● **DATA TO PROCESS**:
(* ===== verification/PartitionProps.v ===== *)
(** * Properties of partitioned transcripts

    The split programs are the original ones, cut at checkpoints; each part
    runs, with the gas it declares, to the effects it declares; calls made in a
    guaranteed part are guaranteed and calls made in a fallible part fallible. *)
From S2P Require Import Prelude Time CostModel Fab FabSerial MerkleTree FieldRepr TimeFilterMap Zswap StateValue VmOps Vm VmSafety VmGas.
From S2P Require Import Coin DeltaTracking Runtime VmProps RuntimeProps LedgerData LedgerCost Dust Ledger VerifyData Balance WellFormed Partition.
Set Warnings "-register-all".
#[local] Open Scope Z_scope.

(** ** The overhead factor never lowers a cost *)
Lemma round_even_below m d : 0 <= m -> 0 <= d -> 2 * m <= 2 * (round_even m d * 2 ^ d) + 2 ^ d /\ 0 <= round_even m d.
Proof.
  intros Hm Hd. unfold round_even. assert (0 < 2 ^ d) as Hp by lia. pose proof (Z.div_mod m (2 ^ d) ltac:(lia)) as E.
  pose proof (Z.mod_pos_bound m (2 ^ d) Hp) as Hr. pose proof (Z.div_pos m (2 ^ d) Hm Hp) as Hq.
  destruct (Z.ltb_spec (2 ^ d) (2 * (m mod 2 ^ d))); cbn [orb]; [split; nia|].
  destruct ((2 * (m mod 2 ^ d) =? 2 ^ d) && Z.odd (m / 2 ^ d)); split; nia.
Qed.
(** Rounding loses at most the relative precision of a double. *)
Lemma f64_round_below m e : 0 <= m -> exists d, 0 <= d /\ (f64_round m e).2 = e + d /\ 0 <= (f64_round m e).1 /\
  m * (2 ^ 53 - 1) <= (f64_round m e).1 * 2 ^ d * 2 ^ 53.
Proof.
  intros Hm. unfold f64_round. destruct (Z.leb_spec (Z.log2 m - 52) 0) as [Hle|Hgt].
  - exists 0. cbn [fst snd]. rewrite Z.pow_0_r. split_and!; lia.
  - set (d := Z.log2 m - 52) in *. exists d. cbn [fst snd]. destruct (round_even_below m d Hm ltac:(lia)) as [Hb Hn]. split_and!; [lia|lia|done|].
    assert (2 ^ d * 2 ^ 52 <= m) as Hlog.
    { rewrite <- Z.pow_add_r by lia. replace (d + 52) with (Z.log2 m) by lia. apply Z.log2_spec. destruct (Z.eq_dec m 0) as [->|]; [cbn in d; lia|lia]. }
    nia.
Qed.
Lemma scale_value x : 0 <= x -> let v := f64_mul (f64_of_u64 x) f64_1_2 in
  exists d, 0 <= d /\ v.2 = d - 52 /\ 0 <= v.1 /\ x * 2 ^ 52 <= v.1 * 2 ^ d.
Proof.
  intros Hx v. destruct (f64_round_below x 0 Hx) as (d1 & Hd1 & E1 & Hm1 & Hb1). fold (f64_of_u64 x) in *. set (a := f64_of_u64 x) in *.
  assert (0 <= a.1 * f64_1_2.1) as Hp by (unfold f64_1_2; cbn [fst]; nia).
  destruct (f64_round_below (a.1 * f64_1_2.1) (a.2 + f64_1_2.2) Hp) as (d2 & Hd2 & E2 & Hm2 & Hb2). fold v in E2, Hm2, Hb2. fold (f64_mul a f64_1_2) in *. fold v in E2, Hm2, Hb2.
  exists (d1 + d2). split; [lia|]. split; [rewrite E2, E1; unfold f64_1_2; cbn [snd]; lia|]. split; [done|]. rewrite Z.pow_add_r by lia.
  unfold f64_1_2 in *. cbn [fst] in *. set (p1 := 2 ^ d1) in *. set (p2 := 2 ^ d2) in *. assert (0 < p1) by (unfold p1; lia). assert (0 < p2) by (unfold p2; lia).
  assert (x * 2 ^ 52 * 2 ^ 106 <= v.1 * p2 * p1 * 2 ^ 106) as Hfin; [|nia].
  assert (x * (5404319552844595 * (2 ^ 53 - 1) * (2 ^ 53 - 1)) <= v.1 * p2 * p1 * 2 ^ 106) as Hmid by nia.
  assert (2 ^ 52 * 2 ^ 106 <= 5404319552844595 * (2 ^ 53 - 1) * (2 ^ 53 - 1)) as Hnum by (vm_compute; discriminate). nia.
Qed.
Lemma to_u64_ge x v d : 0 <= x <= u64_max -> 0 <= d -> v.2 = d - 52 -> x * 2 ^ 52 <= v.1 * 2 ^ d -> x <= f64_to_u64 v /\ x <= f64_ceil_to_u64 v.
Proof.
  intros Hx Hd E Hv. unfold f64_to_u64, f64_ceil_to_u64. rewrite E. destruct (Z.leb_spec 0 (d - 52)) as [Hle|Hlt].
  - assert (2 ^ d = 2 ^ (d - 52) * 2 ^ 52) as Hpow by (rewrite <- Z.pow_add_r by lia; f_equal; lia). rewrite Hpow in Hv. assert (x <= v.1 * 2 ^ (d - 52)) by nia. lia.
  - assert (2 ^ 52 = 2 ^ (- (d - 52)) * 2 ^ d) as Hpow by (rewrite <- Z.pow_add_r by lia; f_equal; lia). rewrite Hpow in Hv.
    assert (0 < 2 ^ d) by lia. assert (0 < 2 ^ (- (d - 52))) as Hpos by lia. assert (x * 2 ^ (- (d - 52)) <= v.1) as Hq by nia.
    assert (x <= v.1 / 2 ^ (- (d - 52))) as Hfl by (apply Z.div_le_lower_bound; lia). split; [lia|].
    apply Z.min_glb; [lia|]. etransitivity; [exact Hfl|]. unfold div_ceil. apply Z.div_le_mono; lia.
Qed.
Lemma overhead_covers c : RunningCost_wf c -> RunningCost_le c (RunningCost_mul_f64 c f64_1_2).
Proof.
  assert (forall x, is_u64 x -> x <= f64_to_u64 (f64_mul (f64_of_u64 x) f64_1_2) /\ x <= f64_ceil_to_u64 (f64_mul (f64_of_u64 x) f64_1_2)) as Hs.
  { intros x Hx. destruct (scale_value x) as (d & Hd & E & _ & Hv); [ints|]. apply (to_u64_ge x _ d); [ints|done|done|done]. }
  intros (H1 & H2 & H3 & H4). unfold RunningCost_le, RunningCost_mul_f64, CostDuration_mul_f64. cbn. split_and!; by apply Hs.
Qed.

---

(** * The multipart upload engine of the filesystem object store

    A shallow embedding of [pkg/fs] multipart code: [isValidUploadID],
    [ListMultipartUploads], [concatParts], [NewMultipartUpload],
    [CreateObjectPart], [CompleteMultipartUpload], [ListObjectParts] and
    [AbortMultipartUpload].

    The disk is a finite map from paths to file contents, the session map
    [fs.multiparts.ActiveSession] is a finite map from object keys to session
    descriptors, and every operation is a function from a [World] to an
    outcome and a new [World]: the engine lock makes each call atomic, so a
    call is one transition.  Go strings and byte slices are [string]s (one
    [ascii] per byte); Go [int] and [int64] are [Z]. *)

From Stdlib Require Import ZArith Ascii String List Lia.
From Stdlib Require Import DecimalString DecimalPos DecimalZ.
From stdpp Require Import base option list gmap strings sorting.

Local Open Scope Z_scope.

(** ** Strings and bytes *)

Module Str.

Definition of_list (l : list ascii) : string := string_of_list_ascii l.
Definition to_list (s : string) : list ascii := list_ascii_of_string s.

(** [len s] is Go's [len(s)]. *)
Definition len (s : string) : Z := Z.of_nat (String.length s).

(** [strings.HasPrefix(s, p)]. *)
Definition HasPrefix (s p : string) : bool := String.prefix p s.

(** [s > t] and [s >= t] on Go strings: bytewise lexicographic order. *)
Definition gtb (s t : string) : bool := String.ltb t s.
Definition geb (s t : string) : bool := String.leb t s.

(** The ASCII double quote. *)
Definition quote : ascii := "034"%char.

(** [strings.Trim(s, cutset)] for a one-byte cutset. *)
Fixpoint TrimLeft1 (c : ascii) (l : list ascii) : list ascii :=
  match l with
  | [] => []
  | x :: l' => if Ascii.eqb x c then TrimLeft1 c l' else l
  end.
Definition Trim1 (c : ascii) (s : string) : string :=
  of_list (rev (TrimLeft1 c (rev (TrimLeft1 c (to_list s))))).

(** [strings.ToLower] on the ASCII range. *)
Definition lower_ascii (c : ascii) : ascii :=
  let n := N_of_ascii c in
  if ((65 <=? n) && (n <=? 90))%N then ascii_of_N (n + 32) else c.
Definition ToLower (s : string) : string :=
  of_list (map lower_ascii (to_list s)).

* * *

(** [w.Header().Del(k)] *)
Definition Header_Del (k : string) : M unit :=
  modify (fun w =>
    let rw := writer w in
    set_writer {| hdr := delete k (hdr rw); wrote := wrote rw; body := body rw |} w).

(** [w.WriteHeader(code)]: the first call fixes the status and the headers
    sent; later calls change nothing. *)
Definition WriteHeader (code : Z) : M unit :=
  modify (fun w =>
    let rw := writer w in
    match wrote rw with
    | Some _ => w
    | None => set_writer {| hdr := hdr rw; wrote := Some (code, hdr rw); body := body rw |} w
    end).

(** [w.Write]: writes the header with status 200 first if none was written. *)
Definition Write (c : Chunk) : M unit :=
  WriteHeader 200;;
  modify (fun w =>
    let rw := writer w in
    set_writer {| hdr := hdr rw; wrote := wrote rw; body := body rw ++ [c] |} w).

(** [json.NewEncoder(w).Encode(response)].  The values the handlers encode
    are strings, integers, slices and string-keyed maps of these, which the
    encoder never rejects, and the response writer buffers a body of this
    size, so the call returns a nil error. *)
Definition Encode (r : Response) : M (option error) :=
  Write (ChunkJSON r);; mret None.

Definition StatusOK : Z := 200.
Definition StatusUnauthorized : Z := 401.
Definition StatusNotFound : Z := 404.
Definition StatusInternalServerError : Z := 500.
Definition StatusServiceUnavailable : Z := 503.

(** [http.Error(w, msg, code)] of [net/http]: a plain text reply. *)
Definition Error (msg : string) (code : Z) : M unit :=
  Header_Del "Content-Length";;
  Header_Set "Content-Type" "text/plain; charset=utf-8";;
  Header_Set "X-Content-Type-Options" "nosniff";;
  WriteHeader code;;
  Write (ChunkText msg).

● **TASK TO COMPLETE**: Only the lines from the one containing "Some _ => w" through the one containing "rw; wrote := wrote" are to be retyped, both boundary lines included, with no other material.

● **RESPONSE TO THIS EXERCISE**:
    | Some _ => w
    | None => set_writer {| hdr := hdr rw; wrote := Some (code, hdr rw); body := body rw |} w
    end).

(** [w.Write]: writes the header with status 200 first if none was written. *)
Definition Write (c : Chunk) : M unit :=
  WriteHeader 200;;
  modify (fun w =>
    let rw := writer w in
    set_writer {| hdr := hdr rw; wrote := wrote rw; body := body rw ++ [c] |} w).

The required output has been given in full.